(Stored items)
----------

Lemma bag_try_state_ok u : bag_list a u ≠ [] → bag_try_state (list_bag u (bag_list a u)) s = (Ok tt, s).
Proof.
  intros Hne. destruct (rep_bag_list _ _ _ R u) as [Hnd Hk]. unfold bag_try_state.
  assert (Hh : ∃ i l2, bag_list a u = i :: l2) by (destruct (bag_list a u) as [|i l2]; [done|by eexists _, _]).
  assert (Ht : ∃ l1 i, bag_list a u = l1 ++ [i]) by (destruct (bag_list a u) as [|i l2 _] using rev_ind; [done|by eexists _, _]).
  destruct Hh as (i & l2 & Hh). destruct (Hk [] i l2 Hh) as (sch & _ & Hni). destruct Ht as (k1 & j & Ht). destruct (Hk k1 j [] Ht) as (sct & _ & Hnj).
  unfold bind at 1. rewrite opt_node_run. cbn [list_bag bag_head bag_tail]. rewrite Hh at 1. cbn [head mbind option_bind]. rewrite Hni.
  unfold bind at 1. cbn [prev_node prev last opt_node]. unfold bind at 1, ret at 1. unfold bind at 1. cbn [ensure is_none ret].
  unfold bind at 1. rewrite opt_node_run. rewrite Ht at 1. rewrite last_snoc. cbn [mbind option_bind]. rewrite Hnj.
  unfold bind at 1. cbn [next_node next head opt_node]. unfold bind at 1, ret at 1. unfold bind at 1. cbn [ensure is_none ret].
  unfold bind at 1. rewrite (bag_iter_run s a R u). rewrite nodes_of_ids; [by rewrite bool_decide_eq_true_2|].
  intros x Hx. destruct (bag_list_node s a R x u Hx) as (n & ? & ? & _). eauto.
Qed.

Lemma node_try_state_ok i n : ListNodes s !! i = Some n → node_try_state n s = (Ok tt, s).
Proof.
  intros Hn. pose proof (rep_node_inv _ _ _ R _ _ (not_elem_of_empty _) Hn) as Hi. destruct (rep_node _ _ _ R _ _ _ Hi) as (l1 & l2 & Hu & Hnd & Hn').
  rewrite Hn in Hn'. injection Hn' as Hn'. assert (node_id n = i ∧ prev n = last l1 ∧ next n = head l2) as (Hid & Hpr & Hnx) by (by rewrite Hn').
  set (u := bag_upper n) in *. assert (Hbl : bag_list a u = l1 ++ i :: l2) by (unfold bag_list; by rewrite Hu).
  unfold node_try_state, bind at 1. rewrite (bag_get_run _ _ _ _ R). fold u. rewrite Hbl, bag_of_cut. unfold bind at 1. cbn [ok_or ret].
  unfold bind at 1, bag_contains, bind at 1. rewrite <- Hbl, (bag_iter_run s a R u). rewrite nodes_of_ids by (intros x Hx; destruct (bag_list_node s a R x u Hx) as (m & ? & ? & _); eauto).
  cbn [ret]. rewrite Hid. rewrite (bool_decide_eq_true_2 (i ∈ bag_list a u)) by (rewrite Hbl; set_solver). unfold bind, ensure at 1. cbn [ret].
  destruct (NoDup_cut _ _ _ Hnd) as (Hi1 & Hi2 & _). cbn [list_bag bag_head bag_tail]. rewrite Hbl, last_app_cons, head_app. unfold is_terminal. rewrite Hpr, Hnx.
  destruct l1 as [|x l1]; [cbn [head]; rewrite bool_decide_eq_true_2 by done; by rewrite orb_true_r|].
  destruct l2 as [|y l2]; [cbn [last head]; rewrite (bool_decide_eq_true_2 (Some i = Some i)) by done; by rewrite !orb_true_r|].
  rewrite last_cons_cons. rewrite !bool_decide_eq_false_2; [|intros ?%last_elem; set_solver|intros [= ->]; set_solver].
  destruct (last (x :: l1)) eqn:El; [done|]. by apply last_None in El.
Qed.

Lemma try_each_ok {A} (f : A → M ListStore string unit) l : (∀ x, x ∈ l → f x s = (Ok tt, s)) → try_each f l s = (Ok tt, s).
Proof. induction l as [|x l IH]; intros Hf; [done|]. cbn [try_each]. unfold bind. rewrite Hf by set_solver. apply IH. intros; apply Hf; set_solver. Qed.

Lemma count_in_bags_run (us : list Z) acc : is_u 32 acc → count_in_bags (E := string) (omap bag_at us) acc s = (Ok ((acc + Z.of_nat (length (in_bags a us))) mod 2 ^ 32), s).
Proof.
  revert acc. induction us as [|u us IH]; intros acc Hacc.
  - cbn. unfold ret. do 2 f_equal. rewrite Z.add_0_r. symmetry. apply Z.mod_small. unfold is_u, umax in Hacc. lia.
  - cbn [omap list_omap]. unfold in_bags. cbn [mbind list_bind]. fold (in_bags a us). rewrite length_app. unfold bag_at at 1.
    pose proof (bag_iter_run (E := string) s a R u) as Hi. destruct (bag_list a u) as [|i l] eqn:Hl; [by apply IH|]. cbn [count_in_bags]. unfold bind. rewrite Hi.
    assert (Hln : length (nodes_of (ListNodes s) (i :: l)) = length (i :: l)).
    { rewrite <- (length_fmap node_id), nodes_of_ids; [done|]. intros x Hx. rewrite <- Hl in Hx. destruct (bag_list_node s a R x u Hx) as (m & ? & ? & _). eauto. }
    rewrite Hln. rewrite IH.
    + do 2 f_equal. unfold wrapping_add. rewrite Zplus_mod_idemp_r, Zplus_mod_idemp_l. f_equal. lia.
    + unfold wrapping_add, is_u, umax. pose proof (Z.mod_pos_bound (acc + Z.of_nat (length (i :: l)) mod 2 ^ 32) (2 ^ 32)). lia.
Qed.

Lemma list_try_state_ok : list_try_state s = (Ok tt, s).
Proof.
  pose proof (rep_count _ _ _ R) as Hc. pose proof (rep_count_max _ _ _ R) as Hm. unfold u32_max, umax in Hm.
  assert (Hmod : Z.of_nat (size (ListNodes s)) mod 2 ^ 32 = Z.of_nat (size (ListNodes s))) by (apply Z.mod_small; lia).
  assert (Hens : ∀ b e, b = true → ensure (S := ListStore) (E := string) b e s = (Ok tt, s)) by (by intros b e ->).
  unfold list_try_state, list_iter. erewrite bind_run by apply (iter_bags_run s a R). rewrite (iter_length s a R Hp), Hmod.
  erewrite bind_run by (apply Hens; rewrite (iter_ids s a R); apply bool_decide_eq_true_2, (in_bags_NoDup s a R), us_NoDup). cbv zeta.
  erewrite bind_run by done. erewrite bind_run by done. rewrite Hmod. erewrite bind_run by (apply Hens, Z.eqb_eq; by rewrite Hc).
  erewrite bind_run by (apply Hens, Z.eqb_eq; by rewrite Hc). erewrite bind_run by apply active_bags_run. erewrite bind_run.
  - erewrite bind_run by (by apply count_in_bags_run). rewrite Z.add_0_l.
    assert (Hlen : length (in_bags a all_thresholds) = size (ListNodes s)).
    { rewrite <- (iter_length s a R Hp). rewrite <- (length_fmap node_id (nodes_of _ _)), (iter_ids s a R). unfold in_bags. by rewrite reverse_Permutation. }
    rewrite Hlen, Hmod. erewrite bind_run by (apply Hens, Z.eqb_refl). apply try_each_ok. intros n ([i n'] & -> & Hin%elem_of_map_to_list)%list_elem_of_fmap. by eapply node_try_state_ok.
  - apply try_each_ok. intros b (u & Hu & ->)%elem_of_active. by apply bag_try_state_ok.
Qed.
End TryState.

(** The checks of [try_state] hold in every state that the operations reach. *)
Theorem try_state_holds `{BagsLaws} (os : list BagsOp) : fits os no_lists →
  ∃ rs s, run_code os empty_list = (rs, s) ∧ list_try_state s = (Ok tt, s).
Proof.
  intros Hf. destruct (run_refines os empty_list no_lists empty_rep Hf) as (s & Hrun & R). exists (run_spec os no_lists).1, s. split; [done|].
  eapply list_try_state_ok; [exact R|apply placed_run, placed_nothing].
Qed.
(** Importing a block that is in the tree or whose descendents are not, the order the documentation asks for: a block that is not above the
    last finalized one is refused as a revert and one that is anywhere in the tree as a duplicate, with the tree as it was, although only the children of
    one node are compared.  Otherwise the tree holds the nodes it had and the new one, it is still well formed, so that the new node is under
    its deepest ancestor and on no branch of its siblings, the result says whether it has no ancestor in the tree, and a tree that was in the order of the depth of
    its branches still is, although it is sorted again only when the new node is the first child. *)
Lemma import_spec {H V E} `{EqDecision H} `{Chain H, !ChainLaws H} (is_descendent_of : H → H → bool + E) (hash : H) (data : V) (t : ForkTree H V) :
  (∀ x y, is_descendent_of x y = inl (ancestor x y)) → wf_forest (roots t) →
  (hash ∉ n_hash <$> Tree.node_iter t → ∀ m, m ∈ Tree.node_iter t → ancestor hash (n_hash m) = false) →
  let run := Tree.import hash (number_of hash) data is_descendent_of t in
  (∀ best, best_finalized_number t = Some best → number_of hash ≤ best → run = (Err Revert, t)) ∧
  ((∀ best, best_finalized_number t = Some best → best < number_of hash) →
    (hash ∈ n_hash <$> Tree.node_iter t → run = (Err DuplicateHash, t)) ∧
    (hash ∉ n_hash <$> Tree.node_iter t → ∃ is_root t', run = (Ok is_root, t') ∧
      (is_root = true ↔ ∀ m, m ∈ Tree.node_iter t → ancestor (n_hash m) hash = false) ∧
      Tree.tree_iter t' ≡ₚ (hash, number_of hash, data) :: Tree.tree_iter t ∧
      wf_forest (roots t') ∧ (balanced_forest (roots t) → balanced_forest (roots t')) ∧ best_finalized_number t' = best_finalized_number t)).
Proof.
  intros Hc Hw Hbelow' run. rewrite node_iter_flatten in *. setoid_rewrite tree_iter_items.
  split; [intros best Hb Hle; unfold run, Tree.import, bind; by rewrite (check_number_revert _ best)|].
  intros Hbest. unfold run, Tree.import. rewrite (bind_run _ _ _ tt t) by (by apply check_number_ok).
  erewrite bind_run by by apply find_index_locate. erewrite bind_run by done.
  pose proof (locate_roots_deepest hash (λ _ : V, true) (roots t) Hw) as Hd. pose proof (λ k, dup_found hash (roots t) k Hw) as Hdup. cbn [id] in *.
  destruct (mjoin _) as [path|].
  - destruct Hd as (m & Hm & Hd). rewrite (bind_run _ _ t (n_children m) t) by (cbn; by rewrite Hm). split.
    + intros (k & -> & Hk)%list_elem_of_fmap. destruct (Hdup k Hk eq_refl) as (m' & Hm' & Hin). simplify_eq. unfold bind.
      by rewrite (proj2 (existsb_hash _ _)) by eauto.
    + intros Hno. pose proof (Hbelow' Hno) as Hbelow. assert (Hne : ∀ c, c ∈ n_children m → n_hash c ≠ hash).
      { intros c Hin He. apply Hno. rewrite <- He. apply list_elem_of_fmap_2. eapply children_in_forest; [apply Hd|exact Hin]. }
      destruct (existsb _ _) eqn:He; [apply existsb_hash in He as (c & Hin & He); by destruct (Hne c Hin)|].
      destruct (import_child hash (roots t) path m data Hw Hbelow Hm Hd Hne) as (Hi & Hwf & Hb).
      eexists false, _. split; [unfold bind at 1; cbn; unfold bind; by rewrite rebalance_if|]. split; [|done].
      split; [done|]. intros Hall. destruct Hd as (Hin & Ha & _). by rewrite Hall in Ha.
  - erewrite bind_run by done. split.
    + intros (k & -> & Hk)%list_elem_of_fmap. unfold bind. by rewrite (proj2 (existsb_hash _ _)) by (exists k; split; [by apply Hdup|done]).
    + intros Hno. pose proof (Hbelow' Hno) as Hbelow. assert (Hne : ∀ c, c ∈ roots t → n_hash c ≠ hash).
      { intros c Hin He. apply Hno. rewrite <- He. by apply list_elem_of_fmap_2, root_in_forest. }
      destruct (existsb _ _) eqn:He; [apply existsb_hash in He as (c & Hin & He); by destruct (Hne c Hin)|].
      destruct (import_root hash (roots t) data Hw Hbelow Hd Hne) as (Hi & Hwf & Hb).
      eexists true, _. split; [unfold bind at 1; cbn; unfold bind; by rewrite rebalance_if|]. split; [|done].
      split; [|done]. intros _ m Hm. destruct (ancestor (n_hash m) hash) eqn:Ha; [by specialize (Hd m Hm Ha)|done].
Qed.
(* ===== verification/ForkTreePrune.v ===== *)
(** Pruning the fork tree to the deepest ancestor of a block, and finalizing by a descendent of a node. *)

From S2P Require Import Prelude ForkTree ForkTreeProps ForkTreeFind ForkTreeImport ForkTreeFinalize.

(** ** The branch of a block *)

(** The node is the block or one of its ancestors. *)
Definition on_branch {H V} `{EqDecision H} `{Chain H} (hash : H) (n : Node H V) : bool := bool_decide (n_hash n = hash) || ancestor (n_hash n) hash.

Section Branch.
Context {H V E : Type} `{EqDecision H} `{Chain H, !ChainLaws H}.
Context (is_descendent_of : H → H → bool + E).
Hypothesis client : ∀ x y, is_descendent_of x y = inl (ancestor x y).
Context (hash : H).
Implicit Types (n m c r k : Node H V) (l cs pre post : list (Node H V)) (t : ForkTree H V).

Abbreviation number := (number_of hash).

Lemma on_branch_true n : on_branch hash n = true ↔ n_hash n = hash ∨ ancestor (n_hash n) hash = true.
Proof. unfold on_branch. rewrite orb_true_iff, bool_decide_eq_true. done. Qed.

Lemma on_branch_number n : wf_node n → on_branch hash n = true → n_number n ≤ number.
Proof. intros ->%wf_node_number [->|Ha%ancestor_number]%on_branch_true; lia. Qed.

(** Two trees of a forest are not both on the branch. *)
Lemma unrelated_on_branch n m : unrelated n m → on_branch hash n = true → off_branch hash m.
Proof.
  intros (Hne & H1 & H2) [Hn|Hn]%on_branch_true; [rewrite Hn in *; split; [congruence|done]|]. split; [congruence|]. split.
  - destruct (ancestor hash (n_hash m)) eqn:Hx; [|done]. pose proof (ancestor_trans _ _ _ Hn Hx). congruence.
  - destruct (ancestor (n_hash m) hash) eqn:Hx; [|done]. destruct (ancestor_linear _ _ _ Hn Hx) as [?|[?|?]]; congruence.
Qed.

Lemma off_branch_false n : off_branch hash n → on_branch hash n = false.
Proof. intros (Hne & _ & Ha). unfold on_branch. by rewrite bool_decide_eq_false_2, Ha. Qed.

Lemma on_branch_root r m : wf_node r → m ∈ flatten r → on_branch hash m = true → on_branch hash r = true.
Proof.
  intros Hw Hm [Hh|Ha]%on_branch_true; apply on_branch_true; [|right; by eapply flatten_ancestor_of].
  destruct (flatten_ancestor r m Hw Hm) as [->|Hd]; [by left|right; congruence].
Qed.

Lemma others_off l1 r l2 : wf_forest (l1 ++ r :: l2) → on_branch hash r = true → Forall (off_branch hash) (l1 ++ l2).
Proof.
  intros Hw Hr. apply (wf_forest_perm _ (r :: l1 ++ l2)) in Hw; [|solve_Permutation]. apply wf_forest_cons in Hw as (_ & Hu & _).
  eapply Forall_impl; [exact Hu|]. intros m Hm. by apply (unrelated_on_branch r).
Qed.

(** The descendents of the block are below the root that is on its branch. *)
Lemma below_on l r : wf_forest l → r ∈ l → on_branch hash r = true → below hash (items l) = below hash (items (n_children r)).
Proof.
  intros Hw (l1 & l2 & ->)%list_elem_of_split Hr. pose proof (others_off l1 r l2 Hw Hr) as [Ho1 Ho2]%Forall_app. destruct Hw as [Hws _].
  apply Forall_app in Hws as [Hw1 [Hwr Hw2]%Forall_cons]. rewrite items_app, items_cons, below_app, (below_unrelated hash l1) by done. rewrite app_nil_l.
  assert (Hno : ancestor hash (n_hash r) = false).
  { destruct (ancestor hash (n_hash r)) eqn:Hx; [|done]. apply ancestor_number in Hx. apply on_branch_number in Hr; [|done]. rewrite wf_node_number in Hr by done. lia. }
  unfold below at 1. rewrite filter_cons_False by (cbn; congruence).
  change (below hash (items (n_children r) ++ items l2) = below hash (items (n_children r))). by rewrite below_app, (below_unrelated hash l2), app_nil_r.
Qed.

(** ** Pruning *)

Lemma remove_at_items path l m : Tree.node_at path l = Some m → items l ≡ₚ items [m] ++ items (Tree.remove_at path l).
Proof.
  revert l. induction path as [|i path IH]; intros l; [done|]. destruct path as [|j path].
  - cbn [Tree.node_at Tree.remove_at]. intros Hi. unfold Tree.vec_remove.
    rewrite <- (take_drop_middle l i m Hi) at 1. rewrite items_middle, items_app. done.
  - change (Tree.node_at (i :: j :: path) l) with (l !! i ≫= λ n, Tree.node_at (j :: path) (n_children n)).
    change (Tree.remove_at (i :: j :: path) l) with (alter (λ n, with_children (Tree.remove_at (j :: path) (n_children n)) n) i l).
    intros (n & Hi & Hm)%bind_Some. destruct (alter_middle (λ n, with_children (Tree.remove_at (j :: path) (n_children n)) n) i l n Hi) as (l1 & l2 & -> & ->).
    rewrite !items_middle, items_with_children, (items_node n), (IH _ Hm). solve_Permutation.
Qed.

Lemma off_filter cs : Forall (off_branch hash) cs → filter (λ c, on_branch hash c = true) cs = [].
Proof. induction 1 as [|c cs Hc _ IH]; [done|]. rewrite filter_cons_False by (rewrite off_branch_false by done; done). done. Qed.

Lemma prune_children_rest cs (kept removed : list (Node H V)) t :
  Tree.prune_children cs hash number is_descendent_of false kept removed t = (Ok (kept, removed ++ cs), t).
Proof.
  revert removed. induction cs as [|c cs IH]; intros removed; [by rewrite app_nil_r|]. cbn [Tree.prune_children]. erewrite bind_run by done.
  cbv beta iota. rewrite IH, <- app_assoc. done.
Qed.

Lemma prune_children_run cs (kept removed : list (Node H V)) t : wf_forest cs →
  ∃ gone, Tree.prune_children cs hash number is_descendent_of true kept removed t = (Ok (kept ++ filter (λ c, on_branch hash c = true) cs, removed ++ gone), t) ∧
    filter (λ c, on_branch hash c = true) cs ++ gone ≡ₚ cs.
Proof.
  revert kept removed. induction cs as [|c cs IH]; intros kept removed Hw; [exists []; by rewrite !app_nil_r|].
  pose proof Hw as (Hwc & _ & Hwcs)%wf_forest_cons. cbn [Tree.prune_children].
  rewrite (bind_run _ _ t (on_branch hash c) t).
  - destruct (on_branch hash c) eqn:Hc.
    + rewrite filter_cons_True by done. pose proof (others_off [] c cs Hw Hc) as Ho. rewrite off_filter by done. exists cs. by rewrite prune_children_rest.
    + rewrite filter_cons_False by congruence. destruct (IH kept (removed ++ [c]) Hwcs) as (gone & -> & Hp). exists (c :: gone). rewrite <- app_assoc. split; [done|].
      rewrite <- Hp at 2. solve_Permutation.
  - unfold on_branch. pose proof (wf_node_number c Hwc) as Hn. unfold Tree.query. rewrite client. case_bool_decide as Hh.
    + rewrite andb_true_r, (proj2 (Z.eqb_eq _ _)) by congruence. done.
    + rewrite andb_false_r. cbn [orb]. destruct (Z.ltb_spec (n_number c) number); [done|]. destruct (ancestor (n_hash c) hash) eqn:Ha; [|done].
      apply ancestor_number in Ha. lia.
Qed.

Lemma with_children_filter_wf n (p : Node H V → bool) : wf_node n → wf_node (with_children (filter (λ c, p c = true) (n_children n)) n).
Proof.
  inversion 1 as [h d cs Ha Hs Hw]; subst. cbn [with_children n_children]. destruct (wf_forest_filter p cs (conj Hw Hs)). constructor; [|done..].
  by apply Forall_filter_sub.
Qed.
End Branch.

(** C22. Pruning to the deepest ancestor of a block that passes the predicate.  Without such an ancestor nothing changes.  Otherwise it is the
    only root, and it keeps the one branch towards the block; the tree is well formed and in the order of the depth of its branches.  What the iterator
    over the removed nodes gives and what is left are together the nodes there were, each once. *)
Theorem prune_spec {H V E} `{EqDecision H} `{Chain H, !ChainLaws H} (is_descendent_of : H → H → bool + E) (hash : H) (predicate : V → bool) (t : ForkTree H V) :
  (∀ x y, is_descendent_of x y = inl (ancestor x y)) → wf_forest (roots t) →
  ∃ gone t' o, Tree.prune hash (number_of hash) is_descendent_of predicate t = (Ok gone, t') ∧
    gone ++ Tree.tree_iter t' ≡ₚ Tree.tree_iter t ∧ wf_forest (roots t') ∧ best_finalized_number t' = best_finalized_number t ∧
    deepest hash predicate (Tree.node_iter t) o ∧
    match o with
    | None => gone = [] ∧ t' = t
    | Some m => Tree.tree_roots t' = [n_item m] ∧ balanced_forest (roots t') ∧
        Tree.tree_iter t' ≡ₚ n_item m :: items (filter (λ c, on_branch hash c = true) (n_children m))
    end.
Proof.
  intros Hc Hw. unfold Tree.prune. setoid_rewrite tree_iter_items. rewrite node_iter_flatten. erewrite bind_run by by apply find_index_locate.
  pose proof (locate_roots_deepest hash predicate (roots t) Hw) as Hd.
  destruct (mjoin _) as [path|]; [|by exists [], t, None]. destruct Hd as (m & Hm & Hd).
  assert (Hmw : wf_node m) by (by eapply forest_wf, Hd).
  erewrite bind_run by done. erewrite bind_run by done. rewrite (bind_run _ _ _ m (mkTree [] (best_finalized_number t))) by (cbn; by rewrite Hm). cbn [id].
  destruct (prune_children_run is_descendent_of Hc hash (n_children m) [] (Tree.remove_at path (roots t)) (mkTree [] (best_finalized_number t))) as (gone & Hp & Hg);
    [by apply wf_node_children|].
  rewrite (bind_run _ _ _ _ _ Hp). cbn [fst snd app]. erewrite bind_run by done. erewrite bind_run by done.
  set (root := with_children (filter (λ c, on_branch hash c = true) (n_children m)) m).
  assert (Hroot : items [root] ≡ₚ n_item m :: items (filter (λ c, on_branch hash c = true) (n_children m))) by apply items_with_children.
  eexists _, _, (Some m). split; [done|]. cbn [roots best_finalized_number]. rewrite rebalance_items.
  split; [|split; [|split; [done|split; [done|split; [|split]]]]].
  - rewrite removed_iter_perm. fold (items (Tree.remove_at path (roots t) ++ gone)). rewrite items_app, Hroot.
    rewrite (remove_at_items path (roots t) m Hm), (items_node m). rewrite <- Hg at 2. rewrite items_app. solve_Permutation.
  - apply rebalance_wf. apply wf_forest_cons. split; [by apply with_children_filter_wf|]. split; [constructor|]. split; constructor.
  - unfold Tree.tree_roots. cbn. f_equal. by destruct m.
  - apply rebalance_balanced.
  - by rewrite tree_iter_items; cbn [roots]; rewrite rebalance_items, Hroot.
Qed.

----------

### Task objective
Only the lines from the one that contains "- apply rebalance_balanced." to the end of the data should be output, exactly as they appear.

### Exercise result
  - apply rebalance_balanced.
  - by rewrite tree_iter_items; cbn [roots]; rewrite rebalance_items, Hroot.
Qed.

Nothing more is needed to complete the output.